247 - Uma frase do ministro e
professor Delfim Netto, sobre a doméstica que se transformou em manicure
e passou a usar sabonete Dove, é o retrato perfeito da grande
transformação social em curso no Brasil. Leia na coluna de Elio Gaspari:
Veio do professor Antonio Delfim Netto a boa resposta aos
sábios que defendem uma freada na economia. Numa breve declaração à
repórter Gabriela Valente, ele disse o seguinte:
—A empregada doméstica
virou manicure ou foi trabalhar num call center. Agora, ela toma banho
com sabonete Dove. A proposta desses “gênios” é fazer com que ela volte a
usar sabão de coco aumentando os juros.
Aos 84 anos, com treze de
ministério, durante os quais mandou na economia como ninguém, mais vinte
de Câmara dos Deputados, Delfim diz que o Brasil vive um “processo
civilizatório”. Graças ao restabelecimento do valor da moeda por
Fernando Henrique Cardoso e ao foco social expandido por Lula, Pindorama
passa por uma experiência semelhante à dos Estados Unidos durante o
governo de Franklin Roosevelt. Em poucas palavras: ou tem capitalismo
para todo mundo ou não tem para ninguém.
Ao tempo dos gênios, um
ministro do Trabalho disse que o Brasil não tinha desemprego, mas gente
sem condições de empregabilidade. Em 2002, havia no país seis milhões de
desocupados. Entre eles, estivera o engenheiro Odil Garcez Filho. Em
1982, quando Delfim era ministro do Planejamento, ele fora demitido,
decidiu abrir uma lanchonete na Avenida Paulista e a batizou de “O
Engenheiro que virou Suco”. No vidro da caixa colou seu diploma. Garcez
morreu em 2001 e não viveu uma época em que faltam engenheiros no
mercado.
A doméstica que virou
manicure da metáfora de Delfim Netto não tem identidade, mas é um
contraponto ao Brasil de Garcez, de uma época em que os gênios viriam a
atribuir a falta de absorventes femininos a um “aquecimento da demanda”,
como se o Plano Cruzado tivesse interferido do ciclo biológico das
mulheres. Com seu sabonete Dove, a manicure de Delfim entrou num mercado
de higiene pessoal que em 2012 faturou mais R$ 30 bilhões.
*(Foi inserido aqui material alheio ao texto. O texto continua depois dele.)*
Lemma step_wakes n s e s1 acts0 acts :
  reactor_inv n s acts0 -> answers_wake s -> step s e = Some (Ret (None, s1), acts) -> answers_wake s1.
Proof.
  intros Hi Hw. assert (Hk : forall l, loop s = Some l -> forall g, g ∈ EventLoop.pending_functors_ l ->
      g = IoThread.stop_functor \/ is_Some (task_at (tasks s) g)).
  { intros l Hl g Hg. apply (tk_known _ _ (ri_tasks _ _ _ Hi l Hl)). apply elem_of_app. by right. }
  assert (Hnone : forall s', loop s' = None -> answers_wake s') by (intros s' Hl' l Hl; congruence).
  destruct e as [port st| |e|p fd b kw ks peer|e|e|]; cbn [step]; unfold return_.
  - destruct (IoThread.refuses port (io s)) eqn:Href; [by intros [= <- _]|]. case_bool_decide; [|done].
    cbn [IoThread.step]. unfold IoThread.start. rewrite Href. destruct (_ && _); [done|].
    destruct (IoThread.io_startup st _) as [[[status srv] l]| |] eqn:Est; try done. cbn [mbind outcome_bind].
    destruct (RpcServer.start _ _ _) as [status' r]. cbn [mbind outcome_bind]. intros [= <- _].
    destruct st; cbn in Est; try (destruct (IoThread.release _); [|done..]; cbn in Est); injection Est as _ _ <-;
      try (by apply Hnone). intros l [= <-] _ (f & p & Hf & _). by apply elem_of_nil in Hf.
  - unfold IoThread.stop_begin. destruct (RpcServer.stop_begin _) as [r|]; [|done]. intros [= <- _].
    destruct (loop s) as [l|] eqn:Hl; [|apply Hnone; unfold loop in *; cbn; by rewrite Hl].
    intros l' Hl' _ _. right. unfold loop in *. cbn in Hl'. rewrite Hl in Hl'. injection Hl' as <-. cbn. lia.
  - destruct (thread_event e); [|done]. intros Hs. destruct (loop s) as [l|] eqn:Hl; [|apply Hnone; by eapply network_none].
    eapply network_wakes; [exact Hl|by apply Hk|exact Hs|].
    destruct (decide (EventLoop.at_ l = EventLoop.Handling)) as [?|Hne]; [by left|right]. split; [by apply Hw|by left].
  - destruct (_ && _) eqn:Eb; [|done]. apply andb_true_iff in Eb as [[[Hph _]%andb_true_iff _]%andb_true_iff _].
    destruct (handling_loop _ s Hph) as (l & Hl & Hat). intros [= Hs _].
    by eapply server_call_wakes; [exact Hl|by apply Hk|left|exact Hs].
  - destruct (_ && _) eqn:Eb; [|done]. apply andb_true_iff in Eb as [_ Hph]. intros Hs.
    destruct (handling_loop _ s Hph) as (l & Hl & Hat). by eapply network_wakes; [exact Hl|by apply Hk|exact Hs|left].
  - destruct e; try (destruct (_ && _) eqn:Eb; [|done]; apply andb_true_iff in Eb as [He _];
      destruct (IoThread.loop_event _ _) as [i|] eqn:Ei; [|done]; intros [= <- _]; by eapply loop_wakes).
    + destruct (between s); [|done]. by eapply call_functor_wakes.
    + destruct (IoThread.loop_event _ _) as [i|] eqn:Ei; [|done]. intros [= <- _]. by apply (loop_wakes n s EventLoop.WakeOther i acts0).
  - destruct (IoThread.io_return (io s)) as [[i| |]|] eqn:Ei; try done. cbn [mbind outcome_bind]. intros [= <- _].
    apply Hnone. unfold IoThread.io_return in Ei. destruct (IoThread.loop _); [|done]. destruct (_ && _); [|done].
    destruct (RpcServer.step _ _) as [[[r1 a1]| |]|]; try done. cbn [mbind outcome_bind] in Ei.
    destruct (IoThread.release _); try done. cbn [mbind outcome_bind] in Ei. by injection Ei as <-.
Qed.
O “processo civilizatório”
incomoda. Empregada doméstica com hora extra e acesso à multa do FGTS, o
sujeito de bermuda e chinelo no check-in do aeroporto, cotistas e
bolsistas do ProUni na mesma faculdade do Junior são um estorvo para a
ordem natural das coisas. Como o foram a jornada de oito horas, os
nordestinos migrando para São Paulo e o voto do analfabeto.
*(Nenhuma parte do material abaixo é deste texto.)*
(* ===== verification/RpcClientFacts.v ===== *)
(** Theorems about the RPC client: exact sends and receives under every script
    of system call results, timeouts and request identifiers, the life of the
    descriptor, and the delivery of a server's response. *)
From Stdlib Require Import ZArith Lia.
From Stdlib Require Import Strings.Byte.
From stdpp Require Import base list strings gmap.
From S2P Require Import Prelude StdMap FrameHeader Metadata FrameCodec NetBuffer Chars RpcMessage RpcClient.
Import RpcClient.

#[local] Arguments decodeHeader : simpl never.
#[local] Arguments encodeFrame : simpl never.
#[local] Arguments encodeMetadata : simpl never.

Section facts.
Context (strerror : Z -> bytes).

(** * Any script *)

(** Two environments that differ in scripts only. *)
Definition same_log (e e' : env) : Prop :=
  sent e' = sent e /\ received e' = received e /\ closed e' = closed e /\
  steady_now e' = steady_now e /\ system_now e' = system_now e /\ gai e' = gai e.

Lemma same_log_refl e : same_log e e.
Proof. done. Qed.

Lemma same_log_trans e1 e2 e3 : same_log e1 e2 -> same_log e2 e3 -> same_log e1 e3.
Proof. unfold same_log. intros (-> & -> & -> & -> & -> & ->) ?. tauto. Qed.

Lemma waitForEvent_log events d e st e' :
  waitForEvent strerror events d e = Ret (st, e') ->
  same_log e e' /\ sends e' = sends e /\ recvs e' = recvs e.
Proof.
  unfold waitForEvent. destruct (waitForEvent_loop _ _ _ _) as [[st' l]| |]; [|done..].
  by intros [= <- <-].
Qed.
Quando Roosevelt redesenhou
a sociedade americana, a oposição republicana levou décadas para
entender que estava diante de um fenômeno histórico. Descontando-se os
oito anos em que o país foi presidido pelo general Eisenhower, ela só
voltou verdadeiramente ao poder em 1968, com Richard Nixon, 36 anos
depois.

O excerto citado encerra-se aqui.